■ THE PROBLEM ■
Please give the data again exactly, with no line dropped.

──────── MATERIAL PROVIDED ────────

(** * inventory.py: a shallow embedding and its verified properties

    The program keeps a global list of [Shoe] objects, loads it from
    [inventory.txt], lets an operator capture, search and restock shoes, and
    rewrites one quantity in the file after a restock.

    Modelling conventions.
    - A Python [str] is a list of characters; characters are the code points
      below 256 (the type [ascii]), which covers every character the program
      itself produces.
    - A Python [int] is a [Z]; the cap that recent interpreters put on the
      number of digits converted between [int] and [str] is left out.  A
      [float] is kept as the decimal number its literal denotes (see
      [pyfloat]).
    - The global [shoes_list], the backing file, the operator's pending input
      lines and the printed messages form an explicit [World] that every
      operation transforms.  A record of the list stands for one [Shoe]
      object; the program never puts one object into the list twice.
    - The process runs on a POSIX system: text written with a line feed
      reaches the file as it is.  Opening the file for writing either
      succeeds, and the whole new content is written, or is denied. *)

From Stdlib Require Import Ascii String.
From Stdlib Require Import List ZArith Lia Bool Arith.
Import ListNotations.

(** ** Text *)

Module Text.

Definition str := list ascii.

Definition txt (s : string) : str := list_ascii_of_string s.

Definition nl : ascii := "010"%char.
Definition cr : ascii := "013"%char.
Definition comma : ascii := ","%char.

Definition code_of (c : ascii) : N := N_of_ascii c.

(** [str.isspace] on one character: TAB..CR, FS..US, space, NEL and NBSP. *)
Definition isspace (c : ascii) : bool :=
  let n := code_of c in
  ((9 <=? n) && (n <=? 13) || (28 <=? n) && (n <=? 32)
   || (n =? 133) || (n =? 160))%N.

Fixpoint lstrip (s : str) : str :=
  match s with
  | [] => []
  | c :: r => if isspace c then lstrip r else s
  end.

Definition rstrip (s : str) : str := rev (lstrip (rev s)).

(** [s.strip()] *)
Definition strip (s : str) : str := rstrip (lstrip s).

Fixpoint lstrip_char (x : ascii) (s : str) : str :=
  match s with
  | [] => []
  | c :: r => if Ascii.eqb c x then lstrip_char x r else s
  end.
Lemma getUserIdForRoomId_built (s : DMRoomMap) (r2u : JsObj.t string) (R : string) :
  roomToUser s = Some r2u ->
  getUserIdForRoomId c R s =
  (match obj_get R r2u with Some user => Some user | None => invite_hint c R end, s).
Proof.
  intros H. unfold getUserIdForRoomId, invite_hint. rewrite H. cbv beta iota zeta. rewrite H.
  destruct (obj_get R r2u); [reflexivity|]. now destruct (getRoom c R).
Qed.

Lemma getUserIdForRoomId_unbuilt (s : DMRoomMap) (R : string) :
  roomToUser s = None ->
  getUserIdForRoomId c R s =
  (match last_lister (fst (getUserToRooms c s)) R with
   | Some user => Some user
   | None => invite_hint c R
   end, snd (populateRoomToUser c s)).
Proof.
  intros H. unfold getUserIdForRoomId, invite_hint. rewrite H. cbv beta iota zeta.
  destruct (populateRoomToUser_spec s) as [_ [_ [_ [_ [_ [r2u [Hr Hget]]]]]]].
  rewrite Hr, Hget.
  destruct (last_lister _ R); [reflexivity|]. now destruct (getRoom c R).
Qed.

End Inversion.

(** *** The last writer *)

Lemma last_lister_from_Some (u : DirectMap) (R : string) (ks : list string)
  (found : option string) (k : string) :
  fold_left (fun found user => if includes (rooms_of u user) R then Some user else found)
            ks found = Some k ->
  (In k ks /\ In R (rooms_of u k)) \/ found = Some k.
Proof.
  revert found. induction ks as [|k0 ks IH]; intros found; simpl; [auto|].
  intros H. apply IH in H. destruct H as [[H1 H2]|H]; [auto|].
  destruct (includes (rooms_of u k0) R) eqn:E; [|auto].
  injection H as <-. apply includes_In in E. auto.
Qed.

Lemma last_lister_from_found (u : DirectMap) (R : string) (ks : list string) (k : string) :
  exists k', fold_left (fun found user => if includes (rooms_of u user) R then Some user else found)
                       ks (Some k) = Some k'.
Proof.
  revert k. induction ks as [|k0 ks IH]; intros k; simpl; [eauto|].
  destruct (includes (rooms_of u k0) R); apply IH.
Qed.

────────

■ YOUR RESPONSE ■
(** * inventory.py: a shallow embedding and its verified properties

    The program keeps a global list of [Shoe] objects, loads it from
    [inventory.txt], lets an operator capture, search and restock shoes, and
    rewrites one quantity in the file after a restock.

    Modelling conventions.
    - A Python [str] is a list of characters; characters are the code points
      below 256 (the type [ascii]), which covers every character the program
      itself produces.
    - A Python [int] is a [Z]; the cap that recent interpreters put on the
      number of digits converted between [int] and [str] is left out.  A
      [float] is kept as the decimal number its literal denotes (see
      [pyfloat]).
    - The global [shoes_list], the backing file, the operator's pending input
      lines and the printed messages form an explicit [World] that every
      operation transforms.  A record of the list stands for one [Shoe]
      object; the program never puts one object into the list twice.
    - The process runs on a POSIX system: text written with a line feed
      reaches the file as it is.  Opening the file for writing either
      succeeds, and the whole new content is written, or is denied. *)

From Stdlib Require Import Ascii String.
From Stdlib Require Import List ZArith Lia Bool Arith.
Import ListNotations.

(** ** Text *)

Module Text.

Definition str := list ascii.

Definition txt (s : string) : str := list_ascii_of_string s.

Definition nl : ascii := "010"%char.
Definition cr : ascii := "013"%char.
Definition comma : ascii := ","%char.

Definition code_of (c : ascii) : N := N_of_ascii c.

(** [str.isspace] on one character: TAB..CR, FS..US, space, NEL and NBSP. *)
Definition isspace (c : ascii) : bool :=
  let n := code_of c in
  ((9 <=? n) && (n <=? 13) || (28 <=? n) && (n <=? 32)
   || (n =? 133) || (n =? 160))%N.

Fixpoint lstrip (s : str) : str :=
  match s with
  | [] => []
  | c :: r => if isspace c then lstrip r else s
  end.

Definition rstrip (s : str) : str := rev (lstrip (rev s)).

(** [s.strip()] *)
Definition strip (s : str) : str := rstrip (lstrip s).

Fixpoint lstrip_char (x : ascii) (s : str) : str :=
  match s with
  | [] => []
  | c :: r => if Ascii.eqb c x then lstrip_char x r else s
  end.
Lemma getUserIdForRoomId_built (s : DMRoomMap) (r2u : JsObj.t string) (R : string) :
  roomToUser s = Some r2u ->
  getUserIdForRoomId c R s =
  (match obj_get R r2u with Some user => Some user | None => invite_hint c R end, s).
Proof.
  intros H. unfold getUserIdForRoomId, invite_hint. rewrite H. cbv beta iota zeta. rewrite H.
  destruct (obj_get R r2u); [reflexivity|]. now destruct (getRoom c R).
Qed.

Lemma getUserIdForRoomId_unbuilt (s : DMRoomMap) (R : string) :
  roomToUser s = None ->
  getUserIdForRoomId c R s =
  (match last_lister (fst (getUserToRooms c s)) R with
   | Some user => Some user
   | None => invite_hint c R
   end, snd (populateRoomToUser c s)).
Proof.
  intros H. unfold getUserIdForRoomId, invite_hint. rewrite H. cbv beta iota zeta.
  destruct (populateRoomToUser_spec s) as [_ [_ [_ [_ [_ [r2u [Hr Hget]]]]]]].
  rewrite Hr, Hget.
  destruct (last_lister _ R); [reflexivity|]. now destruct (getRoom c R).
Qed.

End Inversion.

(** *** The last writer *)

Lemma last_lister_from_Some (u : DirectMap) (R : string) (ks : list string)
  (found : option string) (k : string) :
  fold_left (fun found user => if includes (rooms_of u user) R then Some user else found)
            ks found = Some k ->
  (In k ks /\ In R (rooms_of u k)) \/ found = Some k.
Proof.
  revert found. induction ks as [|k0 ks IH]; intros found; simpl; [auto|].
  intros H. apply IH in H. destruct H as [[H1 H2]|H]; [auto|].
  destruct (includes (rooms_of u k0) R) eqn:E; [|auto].
  injection H as <-. apply includes_In in E. auto.
Qed.

Lemma last_lister_from_found (u : DirectMap) (R : string) (ks : list string) (k : string) :
  exists k', fold_left (fun found user => if includes (rooms_of u user) R then Some user else found)
                       ks (Some k) = Some k'.
Proof.
  revert k. induction ks as [|k0 ks IH]; intros k; simpl; [eauto|].
  destruct (includes (rooms_of u k0) R); apply IH.
Qed.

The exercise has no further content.